Case: Britton Low v. Pfizer Canada Inc. et al., 2015 BCCA 506
Drug: Viagra® (sildenafil citrate)
Nature of case: Successful appeal in the context of a class certification motion from a decision of the Supreme Court of British Columbia which found that tort and resitutionary claims could be advanced by consumers in relation to actions taken pursuant to the Patent Act, R.S.C. 1985, c. P-4 and the Patented Medicines (Notice of Compliance) Regulations, SOR/93-133.
Date of decision: December 12, 2015
The British Columbia Court of Appeal granted Pfizer’s appeal and dismissed the proposed class action.
Norton Rose Fulbright Canada LLP acted for Pfizer in this appeal.
In rendering its decision, the Court of Appeal accepted Pfizer’s argument that the Canadian patent regulatory regime forecloses civil actions by consumers based on breaches of the patent regime. The Court of Appeal found that the patent regime conferred no rights on consumers, nor did the regime evince and intention to allow consumers to make claims. Where Parliament has comprehensively legislated in a particular area, as it has in respect to patents, it was reasonable to infer that it did not intend recovery to extend beyond those embodied in the regime. The Court of Appeal accepted that it should not upset the balance that Parliament had struck by expanding the scope of available remedies.

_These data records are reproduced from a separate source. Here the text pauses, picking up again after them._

(** * lonelypss: the websocket session engine

    A shallow embedding of [src/lonelypss/routes/websocket_endpoint.py]
    (and of the refactored subscribe processor in
    [src/lonelypss/ws/handlers/open/processors/process_subscribe_exact.py]),
    together with the properties of the frame codec, the authorization
    url sequencer, the ingress processors, the compression selection and
    the dictionary-training sampler.

    Conventions.
    - Python [bytes] are [list byte]; Python [int] is [Z]; a Python [str]
      is the [string] of its UTF-8 encoding, so that two [str] are equal
      when their code points are, and a [str] is ASCII when all its bytes
      are below 128. A timestamp ([time.time()]) is a number of clock
      ticks, and a function that reads the clock takes the reading as its
      argument [now]; the outcome of [secrets.token_bytes] is an argument
      as well.
    - A function that can raise returns a [result]; a coroutine that
      mutates the session returns the mutated session next to its result,
      because the mutations made before a [raise] stay visible. Coroutines
      run from start to end: the interleavings at their [await]s are not
      modelled.
    - Calls on external collaborators (the websocket, the fanout hub, the
      delivery fanout) and the changes of the local subscriptions are
      recorded, in program order, in the [trace] field of the session. *)

From Stdlib Require Import ZArith NArith Lia.
From Stdlib Require Import Strings.Byte Strings.Ascii Strings.String Strings.HexString.
From stdpp Require Import base option list strings gmap.

Local Open Scope Z_scope.

(** ** Python primitives *)

Module Py.

Definition bytes := list byte.

(** The exception classes the engine raises or lets escape; the payload is
    the message of the [raise] statement (without interpolated values). *)
Inductive exn : Type :=
| ValueError (msg : string)
| KeyError (key : string)
| TypeError (msg : string)
| OverflowError
| UnicodeDecodeError
| UnicodeEncodeError
| UnboundLocalError
| AssertionError
| ZstdError
| Exception (msg : string).

Inductive result (A : Type) : Type :=
| Ok (a : A)
| Raise (e : exn).
Arguments Ok {A} a.
Arguments Raise {A} e.

Definition bind {A B} (k : A → result B) (r : result A) : result B :=
  match r with
  | Ok a => k a
  | Raise e => Raise e
  end.

Definition raises {A} (r : result A) : Prop := ∃ e, r = Raise e.

Definition len {A} (l : list A) : Z := Z.of_nat (length l).

Definition byte_to_Z (b : byte) : Z := Z.of_N (Byte.to_N b).

Definition byte_of_Z (z : Z) : byte :=
  default "000"%byte (Byte.of_N (Z.to_N z)).

(** [int.from_bytes(b, "big")] *)
Definition from_bytes (b : bytes) : Z :=
  fold_left (λ acc x, acc * 256 + byte_to_Z x) b 0.

(** The [size] low base-256 digits of [n], least significant first. *)
Fixpoint digits_le (n : Z) (size : nat) : bytes :=
  match size with
  | O => []
  | S k => byte_of_Z (n mod 256) :: digits_le (n / 256) k
  end.

(** [n.to_bytes(length, "big")]: raises [OverflowError] when [n] is
    negative or does not fit. *)
Definition to_bytes (n : Z) (size : nat) : result bytes :=
  if (n <? 0) || (256 ^ Z.of_nat size <=? n)
  then Raise OverflowError
  else Ok (rev (digits_le n size)).

(** [n.bit_length()] for [n >= 0]. *)
Definition bit_length (n : Z) : Z :=
  match n with
  | Zpos p => Z.pos (Pos.size p)
  | _ => 0
  end.

Definition is_ascii_byte (b : byte) : bool := byte_to_Z b <? 128.

(** [b.decode("ascii")] *)
Definition decode_ascii (b : bytes) : result string :=
  if forallb is_ascii_byte b
  then Ok (string_of_list_byte b)
  else Raise UnicodeDecodeError.

(** [s.encode("ascii")] *)
Definition encode_ascii (s : string) : result bytes :=
  let b := list_byte_of_string s in
  if forallb is_ascii_byte b then Ok b else Raise UnicodeEncodeError.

While this determination was a complete answer to the claims being advanced, the Court of Appeal went on to find that the specific claims for unlawful interference with economic relations and unjust enrichment did not disclose a legal claim. In respect of the tort claim, the Court found that a breach of a statute will only satisfy the “unlawful means” element of intentional interference with economic relations if it is actionable outside the context of the statute. It was found that Pfizer’s conduct was not actionable outside the patent regulatory regime. Further, having found that the contracts between Pfizer and purchasers of Viagra were valid, a juristic reason existed to deny recovery to the plaintiff and the claim in unjust enrichment was also destined to fail.
The proposed class action had been brought by an individual consumer alleging that he, and other class members, were entitled to damages based on alleged overcharges for their branded Viagra prescriptions. The class action followed a decision of the Supreme Court of Canada which held that Pfizer was not entitled under the Regulations to prohibit a generic manufacturer from gaining market entry because the underlying patent had not provided the requisite disclosure. On the basis of that decision, the plaintiff in the proposed class action alleged that Pfizer improperly obtained market exclusivity by “gaming” the patent system.
In the first instance the Supreme Court judge held that it was not plain and obvious that the patent regime constituted a complete statutory code in respect of the rights and remedies associated with pharmaceutical patents. He further found that while the pleadings did not disclose a cause of action in waiver of tort, it was arguable that the plaintiff’s allegations satisfied the tests for unlawful interference with economic relations and unjust enrichment.